The expansion slot area is configured perfectly for a dual-slot multi-GPU setup. There are no slots in between the primary and secondary PCI-Express slots which would end up covered up by most graphics cards. The CMOS battery is often under the primary PEG slot, or the M.2 slot is. Neither is true here. The CMOS battery is found under the secondary PCI-Express slot behind the second M.2 slot. The PRIME X299 DELUXE II supports the following PCIe lane configurations: x16/x0, x16/x16, and x16/x16/x8. There are also two PCIe 3.0 x1 slots. Each of the PCI-Express x16 form factor slots features steel reinforcement brackets which prevent the PCB from warping during insertion and helps prevent damage from sheering effects from having a large graphics card installed.

You will also find several ports, headers and onboard controls on the bottom edge of the expansion slot area next to the third PCI-Express x16 slot. I am not really a fan of the placement of the onboard controls, but it’s only really a problem in extreme cases where 3 graphics cards are used, or the chassis is very tight, and two cards are in use. I generally feel that the best place to have these controls is near the 24-pin ATX power connector, but this is situational.

The M.2 covers are brushed aluminum and do not feature captive screws. The covers are aligned and secured by screws on both ends which is somewhat unusual, but this makes for a better setup as it doesn’t have the chance of rattling if you secure it. Once you remove the covers, there are markings which denote what combination of devices can be used with the slots being populated. This includes SATA devices as there are some shared PCIe lanes between the M.2 slots and the SATA ports.
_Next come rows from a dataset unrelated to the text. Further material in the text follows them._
(* ===== verification/EventFlow.v ===== *)
(** * The events on their way to the machine

    An event is on its way from the thread that publishes it to the queue.  When
    every event a thread publishes has a property, so has every event pushed; the
    programs on top of the runtime use this for what their sensor and their main
    thread publish. *)
From stdpp Require Import gmap.
From S2P Require Import Prelude Double Domain Fsm Metrics Pool Queue Interfaces Runtime RuntimeStop RuntimeProps.

Local Open Scope Z_scope.

Section Events.
Context (L : PoolLayout).

#[local] Hint Extern 1 (ObjectPool EdgePool PooledEvent) => exact (edge_pool L) : typeclass_instances.
#[local] Existing Instance edge_queue.

Definition pub_ok (ok : Event → Prop) (q : Publish) : Prop :=
  match q with PubLoad e | PubCreate e | PubPush e _ => ok e | _ => True end.
Definition thread_ok (ok : Event → Prop) (c : Sensor) : Prop :=
  match c with SnsPublish q => pub_ok ok q | _ => True end.
Definition caller_ok (ok : Event → Prop) (c : Client) : Prop :=
  match c with
  | ClPublish q | StartPublish q | StartSelfTest q | StopPublish q => pub_ok ok q
  | _ => True
  end.

(** Every event pushed or about to be pushed is one of [ok]. *)
Record events_ok (ok : Event → Prop) (y : EdgeSystem) : Prop := {
  eo_log : Forall ok (log_pushed (shared y));
  eo_sensor : thread_ok ok (sensor y);
  eo_clients : Forall (caller_ok ok) (clients y)
}.

Lemma pub_ok_impl (ok ok' : Event → Prop) (q : Publish) : (∀ e, ok e → ok' e) → pub_ok ok q → pub_ok ok' q.
Proof. intros H. destruct q; simpl; auto. Qed.

Lemma events_ok_impl (ok ok' : Event → Prop) (y : EdgeSystem) :
  (∀ e, ok e → ok' e) → events_ok ok y → events_ok ok' y.
Proof.
  intros H [H1 H2 H3]. pose proof (λ q, pub_ok_impl ok ok' q H) as Hq. split.
  - by eapply Forall_impl.
  - destruct (sensor y); simpl in *; auto.
  - eapply Forall_impl; [exact H3|]. intros []; simpl; auto.
Qed.

Lemma publish_ok (ok : Event → Prop) (now : Z) (expired : bool) (q q' : Publish)
    (s s' : Shared (P := EdgePool) (Q := EdgeQueue)) :
  publish_step now expired q s = Some (q', s') → pub_ok ok q → Forall ok (log_pushed s) →
  pub_ok ok q' ∧ Forall ok (log_pushed s') ∧ log_handled s' = log_handled s.
Proof.
  intros H Hq Hl. destruct q; simpl in H; repeat case_match; simplify_eq; simpl in *; try done.
  split_and!; try done. apply Forall_app. split; [done|by apply Forall_singleton].
Qed.

Lemma control_ok (ok : Event → Prop) (now : Z) (y y' : EdgeSystem) :
  exec_move (MvControl now) y = Some y' → events_ok ok y →
  events_ok ok y' ∧ log_handled (shared y) `prefix_of` log_handled (shared y') ∧ clients y' = clients y.
Proof.
  simpl. intros H [Hl Hs Hc]. destruct (control_step _ _ _) as [[c s]|] eqn:Hstep; simplify_eq/=.
  assert (Hlog : log_pushed s = log_pushed (shared y) ∧ log_handled (shared y) `prefix_of` log_handled s).
  { destruct (control y); simpl in Hstep; repeat case_match; simplify_eq; simpl; split; try done.
    by eexists. }
  destruct Hlog as [He Hp]. split; [|done]. split; simpl; [by rewrite He|done|done].
Qed.

Lemma monitor_ok (ok : Event → Prop) (y y' : EdgeSystem) :
  exec_move MvMonitor y = Some y' → events_ok ok y →
  events_ok ok y' ∧ log_handled (shared y) `prefix_of` log_handled (shared y') ∧ clients y' = clients y.
Proof.
  simpl. intros H [Hl Hs Hc]. destruct (monitor_step _ _) as [[c s]|] eqn:Hstep; simplify_eq/=.
  destruct (monitor y); simpl in Hstep; repeat case_match; simplify_eq; done.
Qed.

Lemma sensor_moves_ok (ok : Event → Prop) (now : Z) (expired : bool) (sample : option SensorSample)
    (y y' : EdgeSystem) :
  exec_move (MvSensor now expired sample) y = Some y' → events_ok ok y →
  (∀ smp, sample = Some smp → sensor y = SnsCheck → sensor_stop (shared y) = false → ok (Event_sensor_sample smp)) →
  events_ok ok y' ∧ log_handled (shared y) `prefix_of` log_handled (shared y') ∧ clients y' = clients y.
Proof.
  simpl. intros H [Hl Hs Hc] Hok. destruct (sensor_step _ _ _ _ _) as [[c s]|] eqn:Hstep; simplify_eq/=.
  destruct (sensor y) as [| |q| |] eqn:Hy; try (simpl in Hstep; done).
  - simpl in Hstep. destruct (sensor_stop (shared y)) eqn:Hstop; [|destruct sample as [smp|]]; simplify_eq;
      (split; [|done]); split; simpl; auto.
  - assert (Hcase : (∃ r, q = PubReturn r ∧ c = SnsWait ∧ s = shared y) ∨
      ∃ q', publish_step now expired q (shared y) = Some (q', s) ∧ c = SnsPublish q').
    { destruct q; cbn [sensor_step] in Hstep; simplify_eq; eauto;
        destruct (publish_step _ _ _ _) as [[q' s1]|]; simplify_eq; eauto. }
    destruct Hcase as [(r & -> & -> & ->)|(q' & Hq & ->)]; [done|].
    apply (publish_ok ok _ _ _ _ _ _ Hq) in Hs as (H1 & H2 & H3); [|done].
    split; [split; simpl; done|]. simpl. by rewrite H3.
  - simpl in Hstep. by destruct (sensor_stop (shared y)); simplify_eq/=.
Qed.

Lemma client_ok' (ok : Event → Prop) (now : Z) (expired : bool) (call : Call) (i : nat) (y y' : EdgeSystem) :
  exec_move (MvClient i now expired call) y = Some y' → events_ok ok y →
  ok Event_startup → ok Event_self_test_passed → ok Event_shutdown_requested →
  (∀ e, call = CallPublish e → ok e) →
  events_ok ok y' ∧ log_handled (shared y) `prefix_of` log_handled (shared y').
Proof.
  simpl. intros H [Hl Hs Hc] Hup Htest Hdown Hcall.
  destruct (clients y !! i) as [c|] eqn:Hi; simplify_eq/=.
  destruct (client_step _ _ _ _ _) as [[c' y1]|] eqn:Hstep; simplify_eq/=.
  pose proof (proj1 (Forall_lookup _ _) Hc i c Hi) as Hci.
  assert (Hpub : ∀ q wrap next, publishing now expired q y wrap next = Some (c', y1) → pub_ok ok q →
    (∀ q', pub_ok ok q' → caller_ok ok (wrap q')) → (∀ r, caller_ok ok (next r)) →
    caller_ok ok c' ∧ Forall ok (log_pushed (shared y1)) ∧ log_handled (shared y1) = log_handled (shared y) ∧
    sensor y1 = sensor y ∧ clients y1 = clients y).
  { intros q wrap next Hq Hok Hw Hn. unfold publishing in Hq.
    destruct q; try (destruct (publish_step _ _ _ _) as [[q' s1]|] eqn:Hp; [|done];
      apply (publish_ok ok) in Hp as (H1 & H2 & H3); [|done..]); simplify_eq; simpl; auto. }
  assert (Hend : caller_ok ok c' ∧ Forall ok (log_pushed (shared y1)) ∧
    log_handled (shared y1) = log_handled (shared y) ∧ thread_ok ok (sensor y1) ∧ clients y1 = clients y).
  { destruct c; cbn [client_step] in Hstep;
      try (apply Hpub in Hstep as (H1 & H2 & H3 & H4 & H5); [by rewrite H4|simpl; auto..]);
      try (unfold join_if_needed in *; repeat case_match; simplify_eq; simpl; split_and!; by auto).
    destruct call; simplify_eq; simpl; split_and!; auto. }
  destruct Hend as (H1 & H2 & H3 & H4 & H5). split; [|by rewrite H3].
  split; simpl; [done|done|]. rewrite H5. by apply Forall_insert.
Qed.

(** What a move has to bring along. *)
Definition move_ok (ok : Event → Prop) (mv : Move) (y : EdgeSystem) : Prop :=
  match mv with
  | MvControl _ | MvMonitor => True
  | MvSensor _ _ sample =>
      ∀ smp, sample = Some smp → sensor y = SnsCheck → sensor_stop (shared y) = false → ok (Event_sensor_sample smp)
  | MvClient _ _ _ call =>
      ok Event_startup ∧ ok Event_self_test_passed ∧ ok Event_shutdown_requested ∧
      ∀ e, call = CallPublish e → ok e
  end.

Lemma exec_move_ok (ok : Event → Prop) (mv : Move) (y y' : EdgeSystem) :
  exec_move mv y = Some y' → events_ok ok y → move_ok ok mv y →
  events_ok ok y' ∧ log_handled (shared y) `prefix_of` log_handled (shared y').
Proof.
  destruct mv as [now|now expired sample| |i now expired call]; intros H He Hok.
  - destruct (control_ok ok _ _ _ H He) as (? & ? & _). done.
  - destruct (sensor_moves_ok ok _ _ _ _ _ H He Hok) as (? & ? & _). done.
  - destruct (monitor_ok ok _ _ H He) as (? & ? & _). done.
  - destruct Hok as (H1 & H2 & H3 & H4). by eapply client_ok'.
Qed.

(** Both logs only grow. *)
Lemma exec_move_logs (mv : Move) (y y' : EdgeSystem) :
  exec_move mv y = Some y' →
  log_pushed (shared y) `prefix_of` log_pushed (shared y') ∧
  log_handled (shared y) `prefix_of` log_handled (shared y').
Proof.
  intros H. split; [by eapply rt_step_log, exec_move_step|].
  assert (Hp : ∀ q, pub_ok (λ _, True) q) by (by intros []).
  eapply (exec_move_ok (λ _, True)); [exact H| |by destruct mv].
  split; [by apply Forall_true|by destruct (sensor y); simpl|].
  apply Forall_true. intros []; simpl; auto.
Qed.

End Events.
ASUS has once again chosen to use an integrated I/O shield for its PRIME X299 DELUXE II> This one is silver in color and has a texture to it. I haven’t seen this before, but it makes for a cleaning looking back plane. On the back panel you will find the following ports. 2x RJ-45 ports, 2x USB 2.0 ports, 2x USB 3.1 Gen 1 ports, 4x Gen 2 USB 3.1 ports, (2x Type-C, 2x Type-A), 2x DisplayPort ports, 2x wireless antenna ports, 1x optical output and 5x mini-stereo jacks. I would like to have seen gold-plated ports with color coded plastic on top of that, but audio isn’t the focus of this board’s design or target market.